Rubio’s wider message to US diplomats in the region
Away from the public back-and-forth, Rubio also moved to tighten discipline among US representatives in the region. According to The Guardian, Rubio told American ambassadors across the Middle East to stop making public comments that could inflame tensions and undermine Trump’s pressure on Iran to relinquish its capacity to produce a nuclear weapon.
The directive was widely interpreted as a pointed rebuke of the US ambassador to Israel, Mike Huckabee, following his appearance on former Fox News host Tucker Carlson’s podcast, in which he said Israel had a biblical right to much of the land in the Middle East. Such statements, coming from a sitting diplomat, risked cutting across the delicate messaging around the US Iran nuclear negotiations at precisely the moment Washington was insisting talks remained alive.
The episode illustrated the difficulty of managing a multi-front pressure campaign: military action, economic leverage and diplomacy running simultaneously, with individual voices capable of complicating any of the three at short notice.
Oil and gas sector counts the cost
Beyond the diplomatic manoeuvring, the physical toll of the conflict on energy infrastructure is becoming clearer. Analysts at Fitch Group said on Tuesday that the US-Iran war has caused widespread disruption across the Middle East’s oil and gas sector, with exports collapsing, production shut in, and repeated strikes on infrastructure leaving billions of dollars in damage and extending recovery timelines.
‘Based on our analysis of conflict-related disruptions to production, repair horizons for damaged assets and recovery horizons for shuttered fields, we assess that Qatar, Bahrain and Iraq have faced the heaviest exposure to the conflict,’ the Fitch Group analysts said.
Oil prices have responded to each new development in the standoff, with Brent crude sensitive to any signals about the Strait of Hormuz. Roughly a fifth of the world’s traded oil passes through the strait, making any credible threat to close it a direct concern for global energy markets.

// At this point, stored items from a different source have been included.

(** Distinct nodes have distinct successors and predecessors. *)
Lemma nodup_adjacent (c : list node) l1 a b l2 l1' a' b' l2' :
  NoDup c -> c = l1 ++ a :: b :: l2 -> c = l1' ++ a' :: b' :: l2' -> (a = a' <-> b = b').
Proof.
  intros Hn H1 H2.
  assert (Ha : c !! length l1 = Some a) by (rewrite H1; apply list_lookup_middle; done).
  assert (Ha' : c !! length l1' = Some a') by (rewrite H2; apply list_lookup_middle; done).
  assert (Hb : c !! S (length l1) = Some b).
  { rewrite H1. replace (l1 ++ a :: b :: l2) with ((l1 ++ [a]) ++ b :: l2) by (by rewrite <- app_assoc).
    apply list_lookup_middle. rewrite length_app. cbn. lia. }
  assert (Hb' : c !! S (length l1') = Some b').
  { rewrite H2. replace (l1' ++ a' :: b' :: l2') with ((l1' ++ [a']) ++ b' :: l2') by (by rewrite <- app_assoc).
    apply list_lookup_middle. rewrite length_app. cbn. lia. }
  split; intros <-.
  - assert (length l1 = length l1') as E by (by eapply NoDup_lookup). rewrite E in Hb. congruence.
  - assert (S (length l1) = S (length l1')) as E by (by eapply NoDup_lookup). injection E as E. rewrite E in Ha. congruence.
Qed.

Lemma pkts_app c d : pkts (c ++ d) = pkts c ++ pkts d.
Proof. apply omap_app. Qed.

Lemma in_pkts x c : x ∈ pkts c <-> Pkt x ∈ c.
Proof.
  unfold pkts. rewrite list_elem_of_omap. split.
  - intros (n & Hn & Hx). destruct n; [done|]. cbn in Hx. by injection Hx as ->.
  - intros H. by exists (Pkt x).
Qed.

Lemma chain_queued s c : chain s c -> queued s = pkts c.
Proof. intros H. unfold queued. rewrite <- (ch_history _ _ H). by rewrite drop_app_length. Qed.

(** The last node of the chain has no successor in it. *)
Lemma head_no_next s c l1 b l2 : chain s c -> c = l1 ++ q_head (s_q s) :: b :: l2 -> False.
Proof.
  intros H Hc. pose proof (ch_head _ _ H) as Hl. pose proof (ch_nodup _ _ H) as Hn.
  rewrite Hc in Hl, Hn. replace (l1 ++ q_head (s_q s) :: b :: l2) with ((l1 ++ [q_head (s_q s)]) ++ b :: l2) in Hl, Hn by (by rewrite <- app_assoc).
  rewrite last_app_cons in Hl. apply NoDup_app in Hn as (_ & Hd & _).
  apply (Hd (q_head (s_q s))); [set_solver|]. by apply last_Some_elem_of in Hl.
Qed.

(** ** The steps preserve the chain *)

(** A new node becomes the head; the store that links it is pending. *)
Lemma chain_xchg s c n s' :
  chain s c -> n ∉ c -> NEXT (s_q s) n = None -> q_next (s_q s') = q_next (s_q s) ->
  q_tail (s_q s') = q_tail (s_q s) -> q_head (s_q s') = n ->
  (forall a b, pending s' a b <-> (pending s a b /\ b <> n) \/ (a = q_head (s_q s) /\ b = n)) ->
  (forall x v, s_waiting s' !! x = Some v -> s_waiting s !! x = Some v /\ Pkt x <> n) ->
  (forall x, s_linking s !! x = None -> Pkt x <> n -> s_linking s' !! x = None) ->
  s_popped s' ++ pkts (c ++ [n]) = s_pushed s' ->
  q_count (s_q s') = Z.of_nat (size (s_waiting s')) + Z.of_nat (length (pkts (c ++ [n]))) ->
  past_stub s' (c ++ [n]) ->
  chain s' (c ++ [n]).
Proof.
  intros H Hn Hnext Enext Etail Ehead Hpend Hwait Hlink Hhist Hcount Hcons.
  assert (EN : forall m, NEXT (s_q s') m = NEXT (s_q s) m) by (intros; unfold NEXT; by rewrite Enext).
  assert (Hne : forall l1 a b l2, c = l1 ++ a :: b :: l2 -> b <> n) by (intros l1 a b l2 Hc ->; apply Hn; rewrite Hc; set_solver).
  split; try done.
  - apply NoDup_app. split; [apply H|]. split; [set_solver|apply NoDup_singleton].
  - rewrite Etail, <- (ch_tail _ _ H). destruct c; [by pose proof (ch_tail _ _ H)|done].
  - by rewrite last_snoc, Ehead.
  - by rewrite Ehead, EN.
  - intros l1 a b l2 Hc. apply split_app_inv in Hc as [(l & -> & Hc)|(-> & -> & Hc)].
    + rewrite EN, Hpend. pose proof (Hne _ _ _ _ Hc). destruct (ch_link _ _ H _ _ _ _ Hc) as [[H1 H2]|[H1 H2]]; [left|right]; tauto.
    + right. assert (a = q_head (s_q s)) as ->.
      { pose proof (ch_head _ _ H) as Hl. rewrite Hc, last_snoc in Hl. by injection Hl. }
      rewrite EN, Hpend. split; [apply H|]. by right.
  - intros a b Hp. apply Hpend in Hp as [[Hp Hb]|[-> ->]].
    + destruct (ch_pending _ _ H a b Hp) as (l1 & l2 & ->). exists l1, (l2 ++ [n]). by rewrite <- app_assoc.
    + pose proof (ch_head _ _ H) as Hl. apply last_Some in Hl as [l ->]. exists l, []. by rewrite <- app_assoc.
  - intros x v Hx. apply Hwait in Hx as [Hx Hxn]. destruct (ch_waiting _ _ H x v Hx) as (H1 & H2 & H3).
    rewrite EN. split_and!; [set_solver|by apply Hlink|done].
Qed.
(** ** The properties *)

(** C17: the slots account for every reference. Whatever operation moves keypairs between the slots
    of a peer, it finds every keypair it needs, and the difference between a keypair's reference
    count and the number of slots that hold it changes only by the reference of its creator that a
    new keypair brings along; nothing but the count of a keypair changes. *)
Theorem keypair_slots_account_for_references op p w ks :
  get_slots p w = Some ks -> slots_exist w ks -> op_keypair_exists op w ->
  exists w' ks', exec_slot_op op p w = Some w' /\ get_slots p w' = Some ks' /\ slots_exist w' ks' /\
    forall k kp, d_keypairs w !! k = Some kp -> exists kp', d_keypairs w' !! k = Some kp' /\
      kp_refcount kp' - slot_count k ks' = kp_refcount kp - slot_count k ks - handed_over op k /\
      kp' = upd_kp_refcount (fun _ => kp_refcount kp') kp.
Proof.
  intros Hks Hex Hop. destruct (exec_slot_op_spec op p w ks Hks Hex Hop) as (w1 & E1 & D1).
  set (ks' := fst (slots_after w op ks)) in *. exists (set_slots p (fun _ => ks') w1), ks'. split; [done|].
  assert (Hget1 : get_slots p w1 = Some ks) by (unfold get_slots; by rewrite (dr_peers _ _ _ D1)).
  split; [by apply (get_set_slots p (fun _ => ks') w1 ks)|].
  assert (Hall : forall k kp, d_keypairs w !! k = Some kp ->
     d_keypairs w1 !! k = Some (upd_kp_refcount (fun n => n - occurrences k (snd (slots_after w op ks))) kp)).
  { intros k kp Hk. rewrite (dr_count _ _ _ D1), Hk. done. }
  split.
  - intros k Hk. cbn. rewrite (dr_count _ _ _ D1). apply fmap_is_Some.
    assert (Hor : Some k ∈ slot_list ks \/ op = AddNew k).
    { clear -Hk. unfold ks', slot_list in *. destruct op as [|k'|k']; cbn [slots_after fst] in Hk.
      - set_solver.
      - unfold slots_with_new in Hk. repeat case_match; cbn in Hk; set_solver.
      - case_bool_decide; cbn in Hk; set_solver. }
    destruct Hor as [?| ->]; [by apply Hex|done].
  - intros k kp Hk. eexists. split; [by apply Hall|]. split; [|done].
    pose proof (slots_after_count w op ks k) as Hc. fold ks' in Hc. cbn [kp_refcount upd_kp_refcount]. lia.
Qed.
Definition wg_receive_handshake_packet (e : env) (skb : sk_buff) (w : wg_device) : option wg_device :=
  if skb_type (data skb) =? MESSAGE_HANDSHAKE_COOKIE then
    wg_cookie_message_consume e (message_handshake_cookie_of (data skb)) w
  else
    let '(under_load, last) := load_state e (d_handshake_queue_len w) (d_last_under_load w) in
    let w := upd_d_last_under_load (fun _ => last) w in
    '(mac_state, w) ← wg_cookie_validate_packet e skb under_load w;
    match needs_cookie under_load mac_state with
    | None => Some w
    | Some packet_needs_cookie =>
        if skb_type (data skb) =? MESSAGE_HANDSHAKE_INITIATION then
          let message := message_handshake_initiation_of (data skb) in
          if packet_needs_cookie then Some (wg_packet_send_handshake_cookie e skb (hi_sender_index message) w)
          else
            '(peer, w) ← wg_noise_handshake_consume_initiation siphash e message w;
            match peer with
            | None => Some w
            | Some p =>
                let w := wg_socket_set_peer_endpoint_from_skb p skb w in
                w ← wg_packet_send_handshake_response e p w;
                handshake_packet_done e skb p w
            end
        else if skb_type (data skb) =? MESSAGE_HANDSHAKE_RESPONSE then
          let message := message_handshake_response_of (data skb) in
          if packet_needs_cookie then Some (wg_packet_send_handshake_cookie e skb (hr_sender_index message) w)
          else
            '(peer, w) ← wg_noise_handshake_consume_response message w;
            match peer with
            | None => Some w
            | Some p =>
                let w := wg_socket_set_peer_endpoint_from_skb p skb w in
                '(begun, w) ← wg_noise_handshake_begin_session e p w;
                w ← (if begun : bool then
                       let w := wg_timers_session_derived e p w in
                       let w := wg_timers_handshake_complete e p w in
                       wg_packet_send_keepalive e p w
                     else Some w);
                handshake_packet_done e skb p w
            end
        else Some w
    end.
(** The new handshake is a change of the one that was read. *)
Lemma keep_handshake_of p pr hs w w1 :
  sat P w1 -> d_peers w !! p = Some pr -> d_peers w1 = d_peers w ->
  hs_remote_static hs = hs_remote_static (p_handshake pr) ->
  hs_precomputed_static_static hs = hs_precomputed_static_static (p_handshake pr) ->
  hs_preshared_key hs = hs_preshared_key (p_handshake pr) ->
  hs_latest_timestamp hs = hs_latest_timestamp (p_handshake pr) ->
  sat P (upd_handshake p (fun _ => hs) w1).
Proof.
  intros H Hp Hw E1 E2 E3 E4. apply keep_handshake; [done|]. intros pr' Hp'. rewrite Hw, Hp in Hp'. injection Hp' as <-.
  by apply handshake_same.
Qed.

Lemma keep_create_initiation e p dst w r w' :
  wg_noise_handshake_create_initiation e p dst w = Some (r, w') -> sat P w -> sat P w'.
Proof.
  unfold wg_noise_handshake_create_initiation. frame; eapply keep_handshake_of; eauto with frame.
Qed.

Lemma keep_create_response e p dst w r w' :
  wg_noise_handshake_create_response e p dst w = Some (r, w') -> sat P w -> sat P w'.
Proof.
  unfold wg_noise_handshake_create_response. frame; eapply keep_handshake_of; eauto with frame.
Qed.

Lemma keep_consume_check h e m w r w' : consume_initiation_check h e m w = Some (r, w') -> sat P w -> sat P w'.
Proof. cbv beta delta [consume_initiation_check]. frame. Qed.
#[local] Hint Resolve keep_consume_check : frame.

Lemma keep_consume_initiation h e m w r w' :
  wg_noise_handshake_consume_initiation h e m w = Some (r, w') -> sat P w -> sat P w'.
Proof.
  cbv beta delta [wg_noise_handshake_consume_initiation]. frame. apply keep_handshake; [eauto with frame|].
  intros. apply commit_grows.
Qed.

Lemma keep_consume_response m w r w' :
  wg_noise_handshake_consume_response m w = Some (r, w') -> sat P w -> sat P w'.
Proof.
  unfold wg_noise_handshake_consume_response. frame. eapply keep_handshake_of; eauto with frame.
  all: unfold consume_response_commit in *; repeat case_match; simplify_eq; done.
Qed.

Lemma keep_keypair_create e p w r w' : keypair_create e p w = (r, w') -> sat P w -> sat P w'.
Proof. cbv beta delta [keypair_create]. frame. Qed.

Lemma keep_setup_aead e k w r w' : setup_aead e k w = Some (r, w') -> sat P w -> sat P w'.
Proof. cbv beta delta [setup_aead]. frame. Qed.
#[local] Hint Resolve keep_keypair_create keep_setup_aead : frame.

Lemma keep_begin_session e p w r w' :
  wg_noise_handshake_begin_session e p w = Some (r, w') -> sat P w -> sat P w'.
Proof. cbv beta delta [wg_noise_handshake_begin_session]. frame. Qed.
End Handshake.

#[export] Hint Resolve keep_create_initiation keep_create_response keep_consume_check keep_consume_initiation keep_consume_response keep_begin_session : frame.

(** ** Cookies, endpoints, timers and queues *)

Section Services.
Context {C : Crypto} {K : Hashes} {N : NetStack} (P : wg_device -> Prop) {B : Kept P}.

Lemma keep_cookie_validate e skb b w r w' : wg_cookie_validate_packet e skb b w = Some (r, w') -> sat P w -> sat P w'.
Proof. cbv beta delta [wg_cookie_validate_packet]. frame. Qed.
#[local] Hint Resolve keep_cookie_validate : frame.

Lemma keep_cookie_consume e m w w' : wg_cookie_message_consume e m w = Some w' -> sat P w -> sat P w'.
Proof. cbv beta delta [wg_cookie_message_consume]. frame. Qed.
#[local] Hint Resolve keep_cookie_consume : frame.

Lemma keep_set_endpoint p ep w : sat P w -> sat P (wg_socket_set_peer_endpoint p ep w).
Proof. cbv beta zeta delta [wg_socket_set_peer_endpoint]. frame. Qed.
#[local] Hint Resolve keep_set_endpoint : frame.

Lemma keep_clear_endpoint_src p w : sat P w -> sat P (wg_socket_clear_peer_endpoint_src p w).
Proof. cbv beta zeta delta [wg_socket_clear_peer_endpoint_src]. frame. Qed.
#[local] Hint Resolve keep_clear_endpoint_src : frame.

Lemma keep_set_endpoint_from_skb p skb w : sat P w -> sat P (wg_socket_set_peer_endpoint_from_skb p skb w).
Proof. cbv beta zeta delta [wg_socket_set_peer_endpoint_from_skb]. frame. Qed.
#[local] Hint Resolve keep_set_endpoint_from_skb : frame.

Lemma keep_timers_data_sent e p w : sat P w -> sat P (wg_timers_data_sent e p w).
Proof. cbv beta zeta delta [wg_timers_data_sent]. frame. Qed.
#[local] Hint Resolve keep_timers_data_sent : frame.

Lemma keep_timers_data_received e p w : sat P w -> sat P (wg_timers_data_received e p w).
Proof. cbv beta zeta delta [wg_timers_data_received]. frame. Qed.
#[local] Hint Resolve keep_timers_data_received : frame.

Lemma keep_timers_sent p w : sat P w -> sat P (wg_timers_any_authenticated_packet_sent p w).
Proof. cbv beta zeta delta [wg_timers_any_authenticated_packet_sent]. frame. Qed.
#[local] Hint Resolve keep_timers_sent : frame.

Rubio’s insistence that the US Iran nuclear negotiations remain open, and Trump’s direct denial of a communication breakdown, now set up the next round of back-channel contacts as the moment that will test whether either government’s public account holds up. Rubio’s testimony to the Senate Foreign Relations Committee is the most concrete public benchmark for where those talks currently stand.